The toxicological analyzes were performed at the Pharmacology Toxicology Department for all patients even by colorimetric research of Paracetamol in the urine or by quantitative determination of Paracetamol in the blood by immunoassay (EMIT) or by both tests depending on the availability of one or the other sampling and their compliance as well as the availability of reagents.
Colorimetric research is based on acid hydrolysis of Paracetamol leading to the release of p-aminophenol. The latter is characterized after the action of phenol in the presence of ammonia resulting in the formation of a strongly colored derivative (intense royal blue).
In the performance of the EMIT Paracetamol Assay (Enzyme Multiplied Imuunoassay Test), serum is mixed with Reagent 1, which contains antibodies to Paracetamol and the coenzyme nicotinamide adenine dinucleotide (NAD). Subsequently, Reagent 2, containing Paracetamol labeled with the enzyme glucose-6-phosphate dehydrogenase (G6PDH), is added. Paracetamol in the sample and Paracetamol labeled G6PDH compete for antibody binding sites. Enzyme activity decreases upon binding to the antibody, so the Paracetamol concentration in the sample can be measured in terms of enzyme activity. Active enzyme converts oxidized NAD to NADH, resulting in an absorbance change that can be measured spectrophotometrically. This assay was performed on a V-Twin® Drug Testing System from Siemens®.
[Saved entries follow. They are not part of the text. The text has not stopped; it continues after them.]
Lemma find_question_or_400_run question_id db :
  try_except (notification.find_question_by_id question_id)
    (fun _ => raise (HTTPException 400 "Invalid question ID")) db
  = if is_valid question_id
    then (Return (Mongo.find_one (by_id q_id (oid_str question_id)) (questions db)), db)
    else (Raise (HTTPException 400 "Invalid question ID"), db).
Proof.
  unfold try_except. rewrite find_question_by_id_run. by destruct (is_valid question_id).
Qed.

(** The store after an answer is stored and the notification steps [steps]
    have run inside their [try]. *)
Lemma stored_answer_state {A} question_id doc (steps : Handler unit)
    (respond : option Answer -> Handler A) db :
  is_valid question_id = true ->
  (forall created db1, (respond created db1).2 = db1) ->
  ((created_answer ← answer.store_answer question_id doc;
    try_except steps (fun _ => mret tt);;
    respond created_answer) db).2
  = (try_except steps (fun _ => mret tt) (with_answer question_id doc db)).2.
Proof.
  intros Hv Hrespond. unfold mbind at 1, Handler_bind at 1.
  rewrite store_answer_run by done.
  unfold mbind, Handler_bind, try_except.
  destruct (steps (with_answer question_id doc db)) as [[[]|e] db1]; simpl;
    by rewrite Hrespond.
Qed.

Lemma well_formed_with_answer question_id doc question db :
  printed question_id ->
  Mongo.find_one (by_id q_id (oid_str question_id)) (questions db) = Some question ->
  a_question_id doc = question_id ->
  a_is_accepted doc = false ->
  a_id doc ∉ a_id <$> answers db ->
  well_formed db -> well_formed (with_answer question_id doc db).
Proof.
  intros Hpq Hf Hqid Hacc Hfresh Hwf. unfold with_answer.
  apply (well_formed_update_questions _ _ (set_answers _ db)); [done|].
  apply well_formed_insert_answer; [done..|by rewrite Hqid| |done].
  apply find_one_elem in Hf as [Hq Hid]. unfold by_id in Hid.
  apply String.eqb_eq in Hid. unfold printed in Hpq. rewrite Hpq in Hid.
  rewrite Hqid, <- Hid. by apply list_elem_of_fmap_2.
Qed.

Lemma create_answer_well_formed question_id answer_data current_user inserted_id db :
  (is_valid question_id = true -> printed question_id) ->
  inserted_id ∉ a_id <$> answers db ->
  well_formed db ->
  well_formed
    (answer.create_answer question_id answer_data current_user inserted_id db).2.
Proof.
  intros Hpq Hfresh Hwf. unfold answer.create_answer. rewrite reraise_http_state.
  unfold mbind at 1, Handler_bind at 1. rewrite find_question_or_400_run.
  destruct (is_valid question_id) eqn:Hv; [|done].
  destruct (Mongo.find_one (by_id q_id (oid_str question_id)) (questions db))
    as [question|] eqn:Hf; [|done].
  destruct (toxic_spam_model.is_toxic _ _) as [[] score]; [done|].
  rewrite stored_answer_state; [|done|by intros [c|] db1].
  eapply well_formed_appends.
  - apply (notification_steps_appends question_id answer_data current_user inserted_id).
  - eapply well_formed_with_answer; eauto.
Qed.

Lemma create_ai_answer_well_formed question_id current_user inserted_id db :
  (is_valid question_id = true -> printed question_id) ->
  inserted_id ∉ a_id <$> answers db ->
  well_formed db ->
  well_formed (answer.create_ai_answer question_id current_user inserted_id db).2.
Proof.
  intros Hpq Hfresh Hwf. unfold answer.create_ai_answer. rewrite reraise_http_state.
  unfold mbind at 1, Handler_bind at 1. rewrite find_question_or_400_run.
  destruct (is_valid question_id) eqn:Hv; [|done].
  destruct (Mongo.find_one (by_id q_id (oid_str question_id)) (questions db))
    as [question|] eqn:Hf; [|done].
  destruct (negb _); [done|].
  destruct (PyStr.startswith _ _); [done|].
  rewrite stored_answer_state; [|done|by intros [c|] db1].
  assert (Hsteps : preserves appends_to_others
            (try_except
               (notification.notify_new_answer question_id inserted_id (u_id current_user))
               (fun _ => mret tt))).
  { apply preserves_try; try apply _; [apply notify_new_answer_appends|].
    intros e. apply preserves_ret; apply _. }
  eapply well_formed_appends; [apply Hsteps|].
  eapply well_formed_with_answer; eauto.
Qed.

Lemma create_question_well_formed question_data current_user inserted_id db :
  inserted_id ∉ q_id <$> questions db ->
  well_formed db ->
  well_formed (question.create_question question_data current_user inserted_id db).2.
Proof.
  intros Hfresh Hwf.
  destruct (toxic_spam_model.is_toxic (combined_text question_data)
              toxic_spam_model.default_threshold).1 eqn:Hv.
  - by rewrite create_question_toxic.
  - eapply well_formed_appends; [by apply create_question_inserts|].
    by apply well_formed_insert_question.
Qed.

Lemma delete_question_well_formed question_id current_user db :
  (is_valid question_id = true -> printed question_id) ->
  well_formed db ->
  well_formed (question.delete_question question_id current_user db).2.
Proof.
  intros Hpq Hwf. unfold question.delete_question. unfold mbind at 1, Handler_bind at 1.
  rewrite find_question_or_400_run.
  destruct (is_valid question_id) eqn:Hv; [|done].
  destruct (Mongo.find_one (by_id q_id (oid_str question_id)) (questions db)); [|done].
  destruct (negb _ && negb _); [done|].
  unfold mbind, Handler_bind, ObjectId, write. rewrite Hv. simpl.
  apply well_formed_delete_question; auto.
Qed.

Lemma serve_well_formed r db :
  fresh r db -> as_printed r -> well_formed db -> well_formed (serve r db).
Proof.
  destruct r; simpl; intros Hfresh Hprinted Hwf.
  - by apply create_question_well_formed.
  - by apply delete_question_well_formed.
  - by apply create_answer_well_formed.
  - by apply create_ai_answer_well_formed.
  - by apply vote_answer_well_formed.
  - by apply accept_answer_well_formed.
  - by apply delete_answer_well_formed.
Qed.

Lemma reachable_well_formed db : reachable db -> well_formed db.
Proof.
  induction 1 as [db Hq Ha|r db _ IH Hfresh Hprinted|db db' _ IH Hq Ha].
  - by apply well_formed_start.
  - by apply serve_well_formed.
  - by eapply well_formed_same.
Qed.


End WellFormed.



(** Alice asks, Bob and Carol answer, Alice accepts Bob's answer and then
    Carol's, all with ids spelled as printed: the store is reachable, and
    the question names Carol's answer, the only accepted one. *)
Example served_requests_stay_consistent :
  let served :=
    @serve bson.hex_ids Examples.no_classifier Examples.no_taggers
      Examples.first_seen Examples.no_llm in
  let db :=
    served (AcceptAnswer "64c000000000000000000002" Examples.hex_alice)
      (served (AcceptAnswer "64c000000000000000000001" Examples.hex_alice)
         (served (CreateAnswer "64b000000000000000000001"
                    {| answer.content := "Use the sort method." |}
                    Examples.hex_carol "64c000000000000000000002")
            (served (CreateAnswer "64b000000000000000000001"
                       {| answer.content := "Call sorted on it." |}
                       Examples.hex_bob "64c000000000000000000001")
               (served (CreateQuestion Examples.sorting_question Examples.hex_alice
                          "64b000000000000000000001")
                  Examples.db_hex_start)))) in
  @reachable bson.hex_ids Examples.no_classifier Examples.no_taggers
    Examples.first_seen Examples.no_llm db /\
  List.map q_accepted_answer (questions db) = [Some "64c000000000000000000002"] /\
  List.map a_id (@accepted_answers_of bson.hex_ids "64b000000000000000000001" (answers db))
  = ["64c000000000000000000002"].
Proof.
  split; [|split; vm_compute; reflexivity].
  repeat (apply reachable_serve;
          [|by_evaluation || exact I|(intros _; reflexivity) || exact I]).
  by apply reachable_start.
Qed.

(** The question is given the string of the request: accepted under an
    upper-case spelling, Alice's answer is accepted, and [accepted_answer]
    holds a string that is the [_id] of no answer. *)
Example accepted_answer_holds_the_request_string :
  let db' :=
    (@answer.accept_answer bson.hex_ids "64C000000000000000000002" Examples.hex_alice
       Examples.db_hex).2 in
  List.map (fun a => (a_id a, a_is_accepted a)) (answers db')
  = [("64c000000000000000000001", false); ("64c000000000000000000002", true)] /\
  List.map q_accepted_answer (questions db') = [Some "64C000000000000000000002"].
Proof. split; reflexivity. Qed.

(** * Further properties *)

(** ** Which names can be mentioned *)

Section Mentionable.
Context `{Bson}.

(** X1.  Every name that [extract_mentions] returns is a non-empty string of
    word characters.  So a user whose name holds any other character (a dot,
    a hyphen, a space) is never among the mentions of any text, and one call
    of [notify_mentions] writes no notification for that user. *)
Theorem only_word_names_are_mentioned (content : string) :
  (forall name, name ∈ notification.extract_mentions content -> mentionable name) /\
  (forall (db : Database) (from_user_id : string) (question_id answer_id : option string)
          (u : User),
     ~ mentionable (u_username u) ->
     driver db = [] -> is_valid from_user_id = true ->
     NoDup (u_username <$> users db) -> NoDup (u_id <$> users db) -> u ∈ users db ->
     u_id u <> from_user_id ->
     exists added,
       notification.notify_mentions content from_user_id question_id answer_id db
       = (Return tt, add_notifications added db) /\
       count_for (u_id u) added = 0%nat).
Proof.
  split.
  - intros name. apply findall_at_word_mentionable.
  - intros db from_user_id question_id answer_id u Hname Hd Hv Hnames Hids Hu Hne.
    eexists. split; [by apply notify_mentions_stored|].
    rewrite count_for_mention_docs, recipients_count by done.
    unfold occurrences.
    destruct (List.filter (String.eqb (u_username u)) (notification.extract_mentions content))
      as [|m ms] eqn:E; [done|].
    exfalso. apply Hname.
    assert (Hin : In m (List.filter (String.eqb (u_username u))
                          (notification.extract_mentions content)))
      by (rewrite E; by left).
    apply filter_In in Hin as [Hin Heq]. apply String.eqb_eq in Heq. subst m.
    apply (findall_at_word_mentionable content). by apply list_elem_of_In.
Qed.
(** C8. Whatever number the oracle answers as [splitIndex]: when
    0 < splitIndex < length, the decode is fulfilled with the result of the
    payload classifier on the bytes from [splitIndex] on, which is the result
    of the marker path for a locator that finds the same boundary, and a
    file is returned; for any other number (0, -1, or one outside the buffer)
    it is fulfilled with no file. *)
Theorem oracle_split_index (polyglotFile : File.t) (text : jsstring)
    (jsonResponse : json) (splitIndex : Z) :
  JSON_parse text = Some jsonResponse ->
  getProperty jsonResponse (str "splitIndex") = Some (Some (JNumber splitIndex)) ->
  let data := File.arrayBuffer polyglotFile in
  let result := decodePolyglotWithAI polyglotFile (Some text) in
  (0 < splitIndex < len data ->
     result = Resolved (processPayload (sliceFrom data splitIndex))
     /\ (forall fuel, locateBoundary fuel data = Some splitIndex ->
           decodeByMarkers fuel data = Some (processPayload (sliceFrom data splitIndex)))
     /\ exists file, result = Resolved (Some file))
  /\ (~ 0 < splitIndex < len data -> result = Resolved None).
Proof.
  intros Hparse Hprop data result.
  assert (result
          = if (splitIndex >? 0) && (splitIndex <? len data)
            then Resolved (processPayload (sliceFrom data splitIndex))
            else Resolved None) as Hresult.
  { unfold result, decodePolyglotWithAI. rewrite Hparse, Hprop. reflexivity. }
  split.
  - intros Hrange.
    assert (result = Resolved (processPayload (sliceFrom data splitIndex))) as Hr.
    { rewrite Hresult.
      destruct (Z.gtb_spec splitIndex 0); [|lia].
      destruct (Z.ltb_spec splitIndex (len data)); [|lia]. reflexivity. }
    split; [assumption|]. split.
    + intros fuel Hloc. apply decodeByMarkers_classifies; assumption.
    + destruct (processPayload_nonempty (sliceFrom data splitIndex)) as [file Hfile].
      * intros Hnil. pose proof (len_sliceFrom data splitIndex ltac:(lia)) as Hlen.
        rewrite Hnil, len_nil in Hlen. lia.
      * exists file. rewrite Hr, Hfile. reflexivity.
  - intros Hout. rewrite Hresult.
    destruct (Z.gtb_spec splitIndex 0); [|reflexivity].
    destruct (Z.ltb_spec splitIndex (len data)); [lia | reflexivity].
Qed.

End Oracle.

(** ** The JPEG and GIF locators *)

Lemma startsWith_matchAt (data : Uint8Array) (prefix : list byte) :
  startsWith data prefix = true -> matchAt data prefix 0 = true.
Proof.
  unfold startsWith. destruct (len data <? len prefix); [discriminate | trivial].
Qed.

Lemma matchAt_head (data : Uint8Array) (x : byte) (needle : list byte) (i : Z) :
  matchAt data (x :: needle) i = true -> byteAt data i = Some x.
Proof.
  simpl. destruct (byteAt data i) as [b|]; [|discriminate].
  destruct (Byte.eqb b x) eqn:E; [|discriminate].
  intros _. apply Byte.byte_dec_bl in E. congruence.
Qed.

Lemma startsWith_JPEG_not_PNG (data : Uint8Array) :
  startsWith data JPEG_header = true -> startsWith data PNG_header = false.
Proof.
  intros H. apply startsWith_matchAt, matchAt_head in H.
  destruct (startsWith data PNG_header) eqn:E; [|reflexivity].
  apply startsWith_matchAt, matchAt_head in E. congruence.
Qed.

Lemma startsWith_GIF_not_others (data : Uint8Array) :
  startsWith data GIF_header = true ->
  startsWith data PNG_header = false /\ startsWith data JPEG_header = false.
Proof.
  intros H. apply startsWith_matchAt, matchAt_head in H. split.
  - destruct (startsWith data PNG_header) eqn:E; [|reflexivity].
    apply startsWith_matchAt, matchAt_head in E. congruence.
  - destruct (startsWith data JPEG_header) eqn:E; [|reflexivity].
    apply startsWith_matchAt, matchAt_head in E. congruence.
Qed.

(** The scan ends on the last end marker. *)
Lemma jpegScan_last (data : Uint8Array) (p : Z) :
  matchAt data JPEG_eof p = true ->
  (forall q, p < q -> matchAt data JPEG_eof q = false) ->
  forall (fuel : nat) (lastKnownIndex searchOffset : Z),
    0 <= searchOffset <= p ->
    (Z.to_nat (p - searchOffset) + 2 <= fuel)%nat ->
    jpegScan fuel data lastKnownIndex searchOffset = Some p.
Proof.
  intros Hp Hlast.
  assert (JPEG_eof <> []) as Hne by discriminate.
  pose proof (matchAt_bounds data JPEG_eof p Hne Hp) as [Hp0 Hp1].
  change (len JPEG_eof) with 2 in Hp1.
  induction fuel as [|fuel IH]; intros lastKnownIndex searchOffset Hs Hfuel; [lia|].
  simpl jpegScan.
  destruct (Z.ltb_spec searchOffset (len data)); [|lia].
  destruct (findSequence_result data JPEG_eof searchOffset Hne ltac:(lia))
    as [[E Hall] | (Hr & Hm & Hfirst)].
  - rewrite Hall in Hp by lia. discriminate.
  - set (t := findSequence data JPEG_eof searchOffset) in *.
    destruct (Z.eqb_spec t (-1)); [lia|]. simpl negb. cbv iota.
    assert (t <= p) as Htp.
    { destruct (Z.le_gt_cases t p); [assumption|]. rewrite Hlast in Hm by lia. discriminate. }
    destruct (Z.eq_dec t p) as [->|Hneq].
    + destruct fuel as [|fuel]; [lia|]. simpl jpegScan.
      destruct (Z.ltb_spec (p + 1) (len data)); [|reflexivity].
      rewrite (findSequence_absent data JPEG_eof (p + 1)) by (try lia; intros; apply Hlast; lia).
      reflexivity.
    + apply IH; lia.
Qed.

(** C3. In a buffer that begins with the JPEG signature FF D8 FF and whose
    last end marker FF D9 is at index [p], the boundary located is [p + 2],
    however many end markers lie before [p]. *)
Theorem jpeg_last_marker (data : Uint8Array) (p : Z) (fuel : nat) :
  startsWith data JPEG_header = true ->
  matchAt data JPEG_eof p = true ->
  (forall q, p < q -> matchAt data JPEG_eof q = false) ->
  (List.length data < fuel)%nat ->
  locateJPEG fuel data = Some (p + 2)
  /\ locateBoundary fuel data = Some (p + 2).
Proof.
  intros Hsig Hp Hlast Hfuel.
  pose proof (matchAt_bounds data JPEG_eof p ltac:(discriminate) Hp) as [Hp0 Hp1].
  change (len JPEG_eof) with 2 in Hp1.
  assert (locateJPEG fuel data = Some (p + 2)) as HJ.
  { unfold locateJPEG.
    rewrite (jpegScan_last data p Hp Hlast fuel (-1) 0) by (unfold len in *; lia).
    destruct (Z.eqb_spec p (-1)); [lia|]. reflexivity. }
  split; [assumption|].
  unfold locateBoundary. rewrite startsWith_JPEG_not_PNG by assumption.
  rewrite Hsig. assumption.
Qed.

(** The downward search returns the highest index at or below [k] that
    holds [x]. *)
Lemma lastIndexDown_found (a : Uint8Array) (x : byte) (p : Z) :
  byteAt a p = Some x ->
  forall (n : nat) (k : Z),
    p <= k -> k - Z.of_nat n < p ->
    (forall q, p < q <= k -> byteAt a q <> Some x) ->
    lastIndexDown a x n k = p.
Proof.
  intros Hp. induction n as [|n IH]; intros k Hk Hn Hlast; [lia|].
  simpl lastIndexDown.
  destruct (Z.eq_dec k p) as [->|Hneq].
  - rewrite Hp. replace (Byte.eqb x x) with true; [reflexivity|].
    symmetry. apply Byte.byte_dec_lb. reflexivity.
  - assert (lastIndexDown a x n (k - 1) = p) as Hrec
      by (apply IH; [lia | lia | intros q Hq; apply Hlast; lia]).
    destruct (byteAt a k) as [b|] eqn:E; [|assumption].
    destruct (Byte.eqb b x) eqn:Eb; [|assumption].
    apply Byte.byte_dec_bl in Eb. subst b.
    exfalso. apply (Hlast k); [lia | assumption].
Qed.

(** C4 (amended). In a buffer that begins with the GIF signature, the
    backward search that starts at index length - 2 returns the last
    occurrence of the trailer byte 3B at an index not above length - 2, and
    the boundary is that index plus one; the final byte of the buffer is not
    examined. *)
Theorem gif_backward_search (data : Uint8Array) (p : Z) :
  startsWith data GIF_header = true ->
  byteAt data p = Some GIF_eof ->
  p <= len data - 2 ->
  (forall q, p < q <= len data - 2 -> byteAt data q <> Some GIF_eof) ->
  lastIndexOf data GIF_eof (len data - 2) = p
  /\ locateGIF data = p + 1
  /\ (forall fuel, locateBoundary fuel data = Some (p + 1)).
Proof.
  intros Hsig Hp Hle Hlast.
  pose proof (byteAt_range data p GIF_eof Hp) as Hrange.
  assert (lastIndexOf data GIF_eof (len data - 2) = p) as Hidx.
  { unfold lastIndexOf.
    destruct (Z.eqb_spec (len data) 0); [lia|].
    destruct (Z.leb_spec 0 (len data - 2)); [|lia].
    rewrite Z.min_l by lia.
    apply lastIndexDown_found; try assumption; lia. }
  assert (locateGIF data = p + 1) as HG.
  { unfold locateGIF. rewrite Hidx. destruct (Z.eqb_spec p (-1)); [lia | reflexivity]. }
  split; [assumption|]. split; [assumption|].
  intros fuel. unfold locateBoundary.
  destruct (startsWith_GIF_not_others data Hsig) as [-> ->].
  rewrite Hsig, HG. reflexivity.
Qed.

(** ** The M4A box walker *)

Lemma byteAt_app_shift (pre rest : Uint8Array) (k : Z) :
  0 <= k -> byteAt (pre ++ rest) (len pre + k) = byteAt rest k.
Proof.
  intros Hk. pose proof (len_nonneg pre).
  rewrite byteAt_app_r by lia. f_equal. lia.
Qed.

Lemma getUint32_app_shift (pre rest : Uint8Array) (k : Z) :
  0 <= k -> getUint32 (pre ++ rest) (len pre + k) = getUint32 rest k.
Proof.
  intros Hk. unfold getUint32.
  rewrite <- !Z.add_assoc. rewrite !byteAt_app_shift by lia. reflexivity.
Qed.

Lemma slice_app_shift (pre rest : Uint8Array) (a b : Z) :
  0 <= a -> 0 <= b ->
  slice (pre ++ rest) (len pre + a) (len pre + b) = slice rest a b.
Proof.
  intros Ha Hb. pose proof (len_nonneg pre). pose proof (len_nonneg rest).
  unfold slice, relIndex. rewrite len_app.
  destruct (Z.ltb_spec (len pre + a) 0); [lia|].
  destruct (Z.ltb_spec (len pre + b) 0); [lia|].
  destruct (Z.ltb_spec a 0); [lia|]. destruct (Z.ltb_spec b 0); [lia|].
  replace (Z.min (len pre + a) (len pre + len rest)) with (len pre + Z.min a (len rest)) by lia.
  replace (Z.min (len pre + b) (len pre + len rest)) with (len pre + Z.min b (len rest)) by lia.
  replace (len pre + Z.min b (len rest) - (len pre + Z.min a (len rest)))
    with (Z.min b (len rest) - Z.min a (len rest)) by lia.
  f_equal.
  replace (Z.to_nat (len pre + Z.min a (len rest)))
    with (List.length pre + Z.to_nat (Z.min a (len rest)))%nat by (unfold len in *; lia).
  rewrite skipn_app. rewrite skipn_all2 by lia.
  replace (List.length pre + Z.to_nat (Z.min a (len rest)) - List.length pre)%nat
    with (Z.to_nat (Z.min a (len rest))) by lia.
  reflexivity.
Qed.

(** An iteration that continues does not move the offset backwards. *)
Lemma walkBox_monotone (data : Uint8Array) (o o' : Z) :
  walkBox data o = Continue o' -> o <= o' <= len data.
Proof.
  unfold walkBox, checkAdvance.
  destruct (getUint32 data o) as [size|] eqn:Es; [|discriminate].
  apply getUint32_range in Es.
  destruct (negb _); [discriminate|].
  destruct (size =? 1).
  - destruct (o + 16 >? len data); [discriminate|].
    destruct (getUint32 data (o + 8)) as [hi|]; [|discriminate].
    destruct (hi >? 0); [discriminate|].
    destruct (getUint32 data (o + 12)) as [lo|] eqn:El; [|discriminate].
    apply getUint32_range in El.
    destruct (Z.gtb_spec (o + lo) (len data)); [discriminate|].
    intros E; inversion E; lia.
  - destruct (size =? 0); [discriminate|].
    destruct (Z.gtb_spec (o + size) (len data)); [discriminate|].
    intros E; inversion E; lia.
Qed.

Lemma walkBox_shift (pre rest : Uint8Array) (o : Z) :
  0 <= o ->
  walkBox (pre ++ rest) (len pre + o) = shiftIteration (len pre) (walkBox rest o).
Proof.
  intros Ho. unfold walkBox, checkAdvance, subarray.
  rewrite getUint32_app_shift by lia.
  destruct (getUint32 rest o) as [size|]; [|reflexivity].
  rewrite <- !Z.add_assoc. rewrite slice_app_shift by lia.
  destruct (negb _); [reflexivity|].
  rewrite len_app.
  destruct (size =? 1).
  - destruct (Z.gtb_spec (len pre + (o + 16)) (len pre + len rest));
      destruct (Z.gtb_spec (o + 16) (len rest)); try lia; [reflexivity|].
    rewrite !getUint32_app_shift by lia.
    destruct (getUint32 rest (o + 8)) as [hi|]; [|reflexivity].
    destruct (hi >? 0); [reflexivity|].
    destruct (getUint32 rest (o + 12)) as [lo|]; [|reflexivity].
    rewrite <- ?Z.add_assoc.
    destruct (Z.gtb_spec (len pre + (o + lo)) (len pre + len rest));
      destruct (Z.gtb_spec (o + lo) (len rest)); try lia; reflexivity.
  - destruct (size =? 0); [reflexivity|].
    rewrite <- ?Z.add_assoc.
    destruct (Z.gtb_spec (len pre + (o + size)) (len pre + len rest));
      destruct (Z.gtb_spec (o + size) (len rest)); try lia; reflexivity.
Qed.

Lemma walkBoxes_shift (pre rest : Uint8Array) (fuel : nat) (o : Z) :
  0 <= o ->
  walkBoxes fuel (pre ++ rest) (len pre + o)
  = option_map (Z.add (len pre)) (walkBoxes fuel rest o).
Proof.
  revert o. induction fuel as [|fuel IH]; intros o Ho; [reflexivity|].
  simpl walkBoxes. rewrite len_app.
  destruct (Z.leb_spec (len pre + o + 8) (len pre + len rest));
    destruct (Z.leb_spec (o + 8) (len rest)); try lia; [|reflexivity].
  rewrite walkBox_shift by lia.
  destruct (walkBox rest o) as [o'|o'] eqn:E; simpl shiftIteration; [|reflexivity].
  apply walkBox_monotone in E. apply IH. lia.
Qed.

Lemma walkBoxes_S (fuel : nat) (data : Uint8Array) (o : Z) :
  walkBoxes (S fuel) data o
  = if o + 8 <=? len data then
      match walkBox data o with
      | Continue o' => walkBoxes fuel data o'
      | Break o' => Some o'
      end
    else Some o.
Proof. reflexivity. Qed.

(** More fuel does not change a result. *)
Lemma walkBoxes_more_fuel (data : Uint8Array) (fuel fuel' : nat) (o result : Z) :
  walkBoxes fuel data o = Some result -> (fuel <= fuel')%nat ->
  walkBoxes fuel' data o = Some result.
Proof.
  revert fuel' o. induction fuel as [|fuel IH]; intros fuel' o H Hle; [discriminate|].
  destruct fuel' as [|fuel']; [lia|]. simpl in *.
  destruct (o + 8 <=? len data); [|assumption].
  destruct (walkBox data o); [|assumption]. apply IH; [assumption | lia].
Qed.

Lemma Reaches_nonneg (data : Uint8Array) (o : Z) : Reaches data o -> 0 <= o.
Proof.
  induction 1 as [|o o' _ IH _ Hstep]; [lia|].
  apply walkBox_monotone in Hstep. lia.
Qed.

(** A result of the loop started at a reached offset is a result of the
    loop started at 0. *)
Lemma walkBoxes_from_reached (data : Uint8Array) (o : Z) :
  Reaches data o ->
  forall fuel result, walkBoxes fuel data o = Some result ->
    exists fuel0, walkBoxes fuel0 data 0 = Some result.
Proof.
  induction 1 as [|o o' _ IH Hlen Hstep]; intros fuel result Hwalk; [eauto|].
  apply (IH (S fuel)). simpl.
  destruct (Z.leb_spec (o + 8) (len data)); [|lia].
  rewrite Hstep. assumption.
Qed.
Statistical analysis was performed using SPSS version 16 (Statistical Package for Social Sciences). Qualitative variables are expressed as percentages and quantitative variables as averages.
3. Results and discussion
3.1. Profile of the intoxicated population
A total of 400 cases of acute Paracetamol poisoning were recorded, representing 7% of total acute poisonings and 10 % of total drug poisonings (Fig. 1).
Fig. 1.
Frequency of Paracetamol in acute poisonings.
The Department of Pharmacology Toxicology of the University Hospital of Oran is requested by several services whether intramuros or extramuros in the city of Oran and other cities in the west of the country. The cases were recorded mainly from emergency departments (medical emergencies, adult intensive care, pediatric intensive care, specialized hospitals).
The average age of intoxicated is 20 ± 10-year-old (ages ranged from 4 months to 70-year-old). The range of teenagers (16 to 25-year-old) has a majority, followed by that of young adults (26 to 35-year-old). Together, these two ranges represent 70 % of the total number of cases (Fig. 2).
Fig. 2.
Distribution by age range and gender.
The incidence of acute Paracetamol poisoning in the child population (age ≤ 15) was about a quarter of the total. This frequency could be due to the curiosity of toddlers (age ≤ 5) and the lack of awareness of even schoolchildren (age 6–15) against the dangers of drugs.
The female gender remains the most affected (75 %). Women usually resort to drug poisoning to arouse attention and empathy, unlike men who, in attempts to autolysis, use generally more radical procedures. Eight pregnant women resorted to a voluntary intake of an important dose of Paracetamol especially for an abortive purpose. We quote the example of this 29-year-old woman, admitted to the emergency department of Oran University Hospital for the ingestion of 72 g of Paracetamol, following an unwanted pregnancy (4 weeks). The patient was conscious on admission with a blood pressure of 11/05 mmHg and a heart rate of 111 beats per minute. Hepatic and renal tests returned normal, and blood glucose at 0.96 g/L. A blood sample was received at the Department of Pharmacology Toxicology. Her serum paracetamol concentration was 129.6 mg/L at 13 h post-ingestion, thus indicating a high risk of liver damage according to the Rumack-Matthew nomogram. The patient received antidotal treatment (N-acetylcysteine) and she was discharge in good condition after 4 days of hospitalization.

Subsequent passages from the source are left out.